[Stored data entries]
(* ===== verification/EventCtl.v ===== *)
(** * vendor/github.com/1071496910/event-controller: the event controller

    Module [Sucker] turns the answer of etcd and its watch into events; module
    [Ctl] is the controller: one goroutine that distributes the events to three
    channels, and one per channel that handles them.  [step] is their
    interleaving; the theorems say what order survives it. *)

From S2P Require Import Prelude.
From stdpp Require Import relations.

Inductive optype := op_add | op_update | op_del.
#[export] Instance optype_eq_dec : EqDecision optype.
Proof. solve_decision. Defined.
Record Event (A : Type) := MkEvent { OPType : optype; Obj : A }.
Arguments MkEvent {A} _ _.
Arguments OPType {A} _.
Arguments Obj {A} _.

(** ** sucker.go *)
Module Sucker.
Record EtcdSuckerEventObj := MkObj { Key : string; Val : string }.
(** [once] and [cli] are the connection; a duration is in nanoseconds. *)
Record EtcdSucker := MkSucker
  { endpoints : string; prefix : string; recursive : bool; connTimeout : Z; chanSize : Z }.
Definition EtcdSuckerOption := EtcdSucker → EtcdSucker.
Definition EtcdSuckerWithRecursive : EtcdSuckerOption :=
  λ e, MkSucker (endpoints e) (prefix e) true (connTimeout e) (chanSize e).
Definition EtcdSuckerConnTimeout (t : Z) : EtcdSuckerOption :=
  λ e, MkSucker (endpoints e) (prefix e) (recursive e) t (chanSize e).
Definition EtcdSuckerChanSize (len : Z) : EtcdSuckerOption :=
  λ e, MkSucker (endpoints e) (prefix e) (recursive e) (connTimeout e) len.
Definition NewEtcdSucker (eps pre : string) (opts : list EtcdSuckerOption) : EtcdSucker :=
  foldl (λ e opt, opt e) (MkSucker eps pre false 3000000000 1024) opts.

(** An event of an etcd watch: its type (1: delete) and whether the key was
    created by it. *)
Record WatchEvent := MkWatch { Type_ : Z; IsCreate : bool; Kv : EtcdSuckerEventObj }.
Definition of_watch (e : WatchEvent) : Event EtcdSuckerEventObj :=
  MkEvent (if (Type_ e =? 1)%Z then op_del else if IsCreate e then op_add else op_update) (Kv e).
(** What the goroutine of [GetSucker] sends: the keys that exist, then the
    watch from the next revision on.  A failed first read sends nothing. *)
Definition GetSucker (first : result (list EtcdSuckerEventObj)) (watch : list WatchEvent)
    : list (Event EtcdSuckerEventObj) :=
  match first with
  | Err _ => []
  | Ok kvs => (MkEvent op_add <$> kvs) ++ (of_watch <$> watch)
  end.
End Sucker.

(** ** controller.go *)
Module Ctl.
Section ctl.
Context {A : Type}.
Implicit Types e : Event A.

(** [source] is what [eventChan] delivers from now on, [held] the event the
    distributing goroutine is sending, [handled] what the callbacks were called
    on, in order.  A goroutine that ended is [false] in [running]. *)
Record Controller := MkCtl {
  source : list (Event A);
  held : option (Event A);
  chan : optype → list (Event A);
  handled : list (Event A);
  stopped : bool;             (* stopChan is closed *)
  suck_running : bool;
  loop_running : optype → bool;
}.
Implicit Types c : Controller.

Definition NewController (events : list (Event A)) : Controller :=
  MkCtl events None (λ _, []) [] false true (λ _, true).
Definition upd {B} (f : optype → B) (t : optype) (b : B) : optype → B :=
  λ t', if decide (t' = t) then b else f t'.

(** [eventQueueLen] is the capacity of each of the three channels. *)
Inductive step (eventQueueLen : nat) : Controller → Controller → Prop :=
  | step_take e es ch h st lr :
      step eventQueueLen (MkCtl (e :: es) None ch h st true lr) (MkCtl es (Some e) ch h st true lr)
  | step_send e es ch h st lr :
      length (ch (OPType e)) < eventQueueLen →
      step eventQueueLen (MkCtl es (Some e) ch h st true lr)
        (MkCtl es None (upd ch (OPType e) (ch (OPType e) ++ [e])) h st true lr)
  | step_handle t e q es hd ch h st sr lr :
      ch t = e :: q → lr t = true →
      step eventQueueLen (MkCtl es hd ch h st sr lr) (MkCtl es hd (upd ch t q) (h ++ [e]) st sr lr)
  | step_suck_ends es ch h lr :
      step eventQueueLen (MkCtl es None ch h true true lr) (MkCtl es None ch h true false lr)
  | step_loop_ends t es hd ch h sr lr :
      lr t = true →
      step eventQueueLen (MkCtl es hd ch h true sr lr) (MkCtl es hd ch h true sr (upd lr t false))
  | step_Stop es hd ch h sr lr :
      step eventQueueLen (MkCtl es hd ch h false sr lr) (MkCtl es hd ch h true sr lr).

(** The events of one type, in order. *)
Definition of_type (t : optype) (l : list (Event A)) : list (Event A) :=
  filter (λ e, OPType e = t) l.
Definition held_list c : list (Event A) := match held c with Some e => [e] | None => [] end.
(** All events of type [t] a state knows, the oldest first. *)
Definition all_of c (t : optype) : list (Event A) :=
  of_type t (handled c) ++ chan c t ++ of_type t (held_list c ++ source c).
Definition typed c : Prop := ∀ t, Forall (λ e, OPType e = t) (chan c t).

(** How much is left to do while nobody calls [Stop]. *)
Definition pending c : nat :=
  3 * length (source c) + 2 * length (held_list c) +
  (length (chan c op_add) + length (chan c op_update) + length (chan c op_del)).
Definition working c : Prop :=
  stopped c = false ∧ suck_running c = true ∧ ∀ t, loop_running c t = true.
Definition no_stop (n : nat) c c' : Prop := step n c c' ∧ stopped c' = false.

Lemma of_type_app t l1 l2 : of_type t (l1 ++ l2) = of_type t l1 ++ of_type t l2.
Proof. apply filter_app. Qed.
Lemma of_type_one t e : of_type t [e] = if decide (OPType e = t) then [e] else [].
Proof. unfold of_type. rewrite filter_cons, filter_nil. done. Qed.
Lemma of_type_cons t e l : of_type t (e :: l) = of_type t [e] ++ of_type t l.
Proof. apply (of_type_app t [e] l). Qed.

Lemma step_typed n c c' : step n c c' → typed c → typed c'.
Proof.
  intros Hs Ht. destruct Hs as [|e| t e q ? ? ? ? ? ? ? Hch| | |]; try exact Ht; intros t'.
  - specialize (Ht t'). simpl in *. unfold upd. case_decide; [subst|done].
    apply Forall_app. split; [done|by constructor].
  - pose proof (Ht t') as Ht'. simpl in *. unfold upd. case_decide; [subst t'|done].
    rewrite Hch in Ht'. by apply Forall_cons in Ht' as [_ ?].
Qed.

(** A step moves events along but keeps the sequence of each type. *)
Lemma step_all_of n c c' t : step n c c' → typed c → all_of c' t = all_of c t.
Proof.
  intros Hs Ht. destruct Hs as [|e es| t0 e q ? ? ? ? ? ? ? Hch| | |]; try done;
    unfold all_of, held_list; simpl in *.
  - unfold upd. rewrite (of_type_cons t e es), of_type_one.
    destruct (decide (t = OPType e)) as [->|Hne].
    + rewrite decide_True by done. by rewrite <- !(assoc_L (++)).
    + by rewrite decide_False by congruence.
  - rewrite of_type_app, of_type_one. unfold upd.
    pose proof (Ht t0) as Ht0. simpl in Ht0. rewrite Hch in Ht0.
    apply Forall_cons in Ht0 as [Hte _].
    destruct (decide (t = t0)) as [->|Hne].
    + rewrite decide_True by done. rewrite Hch. by rewrite <- !(assoc_L (++)).
    + rewrite decide_False by congruence. by rewrite (right_id_L [] (++)).
Qed.

Lemma reach_inv n c c' t : rtc (step n) c c' → typed c → typed c' ∧ all_of c' t = all_of c t.
Proof.
  induction 1 as [|c c1 c2 Hs _ IH]; intros Ht; [done|].
  pose proof (step_typed _ _ _ Hs Ht) as Ht1. destruct (IH Ht1) as [? ->].
  split; [done|]. by eapply step_all_of.
Qed.

(** Without [Stop] a step keeps the goroutines and brings the end nearer. *)
Lemma step_pending n c c' : no_stop n c c' → working c → working c' ∧ pending c' < pending c.
Proof.
  intros [Hs Hns] (H1 & H2 & H3). destruct Hs as [|e| t e q ? ? ? ? ? ? ? Hch| | |]; simpl in *;
    try congruence; (split; [done|]); unfold pending, held_list; simpl.
  - lia.
  - unfold upd. destruct (OPType e); repeat (case_decide; [|congruence || idtac]); try congruence;
      rewrite ?length_app; simpl; lia.
  - unfold upd. destruct t; repeat (case_decide; [|congruence || idtac]); try congruence;
      rewrite Hch; simpl; lia.
Qed.
Lemma can_step n c : 0 < n → working c → 0 < pending c → ∃ c', no_stop n c c'.
Proof.
  intros Hn (H1 & H2 & H3) Hp. destruct c as [src hd ch h st sr lr]. simpl in *. subst.
  unfold pending, held_list in Hp. simpl in Hp.
  assert (Hhandle : (∃ t, ch t ≠ []) → ∃ c', no_stop n (MkCtl src hd ch h false true lr) c').
  { intros [t Ht]. destruct (ch t) as [|e q] eqn:Hch; [done|].
    eexists. split; [by eapply step_handle|done]. }
  destruct (ch op_add) eqn:Ha; [|apply Hhandle; exists op_add; congruence].
  destruct (ch op_update) eqn:Hu; [|apply Hhandle; exists op_update; congruence].
  destruct (ch op_del) eqn:Hd; [|apply Hhandle; exists op_del; congruence].
  destruct hd as [e|].
  - eexists. split; [apply step_send; by destruct (OPType e); rewrite ?Ha, ?Hu, ?Hd|done].
  - destruct src as [|e src]; [simpl in Hp; lia|]. eexists. split; [apply step_take|done].
Qed.
Lemma drains n c : 0 < n → working c → ∃ c', rtc (no_stop n) c c' ∧ pending c' = 0.
Proof.
  intros Hn. remember (pending c) as m eqn:Hm. revert c Hm.
  induction (lt_wf m) as [m _ IH]. intros c -> Hw.
  destruct (decide (pending c = 0)) as [|Hne]; [by exists c|].
  destruct (can_step n c Hn Hw) as [c1 Hs]; [lia|].
  destruct (step_pending _ _ _ Hs Hw) as [Hw1 Hlt].
  destruct (IH _ Hlt c1 eq_refl Hw1) as (c2 & ? & ?). exists c2. split; [by eapply rtc_l|done].
Qed.
Lemma pending_0 c t : pending c = 0 → typed c → all_of c t = of_type t (handled c).
Proof.
  intros Hp Ht. unfold pending, all_of in *. destruct (source c); [|simpl in Hp; lia].
  destruct (held_list c); [|simpl in Hp; lia].
  assert (chan c t = []) as ->.
  { assert (length (chan c t) = 0) by (destruct t; lia). by destruct (chan c t). }
  apply (right_id_L [] (++)).
Qed.
Lemma no_stop_step n c c' : rtc (no_stop n) c c' → rtc (step n) c c'.
Proof. induction 1 as [|c0 c1 c2 [Hs _] _ IH]; [done|]. by eapply rtc_l. Qed.
Lemma new_typed events : typed (NewController events).
Proof. by intros t. Qed.
Lemma all_of_new events t : all_of (NewController events) t = of_type t events.
Proof. done. Qed.
End ctl.
#[global] Arguments Controller : clear implicits.
End Ctl.

(** ** Theorems about the controller *)
Module CtlTheorems.
Import Ctl.

(** No event is lost, duplicated or reordered within its type: in every
    state the controller reaches, from any queue length and with any
    interleaving, [Stop] included, the events of a type that were handled, then
    those in its channel, then those still to be distributed are the events of
    that type in the order they were sent. *)
Theorem per_type_order {A} n (events : list (Event A)) c t :
  rtc (step n) (NewController events) c →
  of_type t (handled c) ++ chan c t ++ of_type t (held_list c ++ source c) = of_type t events.
Proof.
  intros Hr. destruct (reach_inv _ _ _ t Hr (new_typed events)) as [_ He].
  by rewrite all_of_new in He.
Qed.

(** C23. Every event is handled: as long as nobody calls [Stop], no run is
    infinite (each step decreases [pending]) and the controller is never stuck
    before everything is handled; where a run ends, the events of each type
    have been handled exactly once, in order. *)
Theorem all_events_handled {A} n (events : list (Event A)) c :
  0 < n → rtc (no_stop n) (NewController events) c →
  (∀ c', no_stop n c c' → pending c' < pending c) ∧
  (pending c > 0 → ∃ c', no_stop n c c') ∧
  ∃ c', rtc (no_stop n) c c' ∧ pending c' = 0 ∧ ∀ t, of_type t (handled c') = of_type t events.
Proof.
  intros Hn Hr.
  assert (working c) as Hw.
  { assert (working (NewController events)) as Hw0 by done. revert Hw0.
    induction Hr as [|c0 c1 c2 Hs _ IH]; [done|]. intros Hw0. by apply IH, (step_pending n c0). }
  split; [intros c' Hs; by apply (step_pending n c)|]. split; [intros; by apply can_step|].
  destruct (drains n c Hn Hw) as (c' & Hr' & Hp). exists c'. split; [done|]. split; [done|].
  intros t. assert (rtc (step n) (NewController events) c') as Hr''.
  { apply no_stop_step. by etrans. }
  destruct (reach_inv _ _ _ t Hr'' (new_typed events)) as [Ht He].
  by rewrite all_of_new, pending_0 in He.
Qed.

Lemma per_type_order_witness :
  ∃ c, rtc (step 1) (NewController [MkEvent op_add 1; MkEvent op_del 1]) c ∧ source c = [] ∧
    of_type op_add (handled c) ++ chan c op_add ++ of_type op_add (held_list c ++ source c) =
      of_type op_add [MkEvent op_add 1; MkEvent op_del 1].
Proof.
  eexists. split; [|split; [|apply (per_type_order 1 _ _ op_add)]].
  - eapply rtc_l; [apply step_take|]. eapply rtc_l; [apply step_send; simpl; lia|].
    eapply rtc_l; [apply step_take|]. apply rtc_refl.
  - reflexivity.
  - eapply rtc_l; [apply step_take|]. eapply rtc_l; [apply step_send; simpl; lia|].
    eapply rtc_l; [apply step_take|]. apply rtc_refl.
Defined.
Lemma all_events_handled_witness :
  let c := NewController [MkEvent op_add 1; MkEvent op_del 1] in
  (∀ c', no_stop 1024 c c' → pending c' < pending c) ∧
  (pending c > 0 → ∃ c', no_stop 1024 c c') ∧
  ∃ c', rtc (no_stop 1024) c c' ∧ pending c' = 0 ∧
    ∀ t, of_type t (handled c') = of_type t [MkEvent op_add 1; MkEvent op_del 1].
Proof. apply all_events_handled; [lia|apply rtc_refl]. Defined.
End CtlTheorems.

→ DIRECTIONS:
Nothing but the lines from the first line of the data through the line with "From S2P Require Import Prelude." should be returned, exactly as they appear, both ends included.

→ ANSWER BOX:
(* ===== verification/EventCtl.v ===== *)
(** * vendor/github.com/1071496910/event-controller: the event controller

    Module [Sucker] turns the answer of etcd and its watch into events; module
    [Ctl] is the controller: one goroutine that distributes the events to three
    channels, and one per channel that handles them.  [step] is their
    interleaving; the theorems say what order survives it. *)

From S2P Require Import Prelude.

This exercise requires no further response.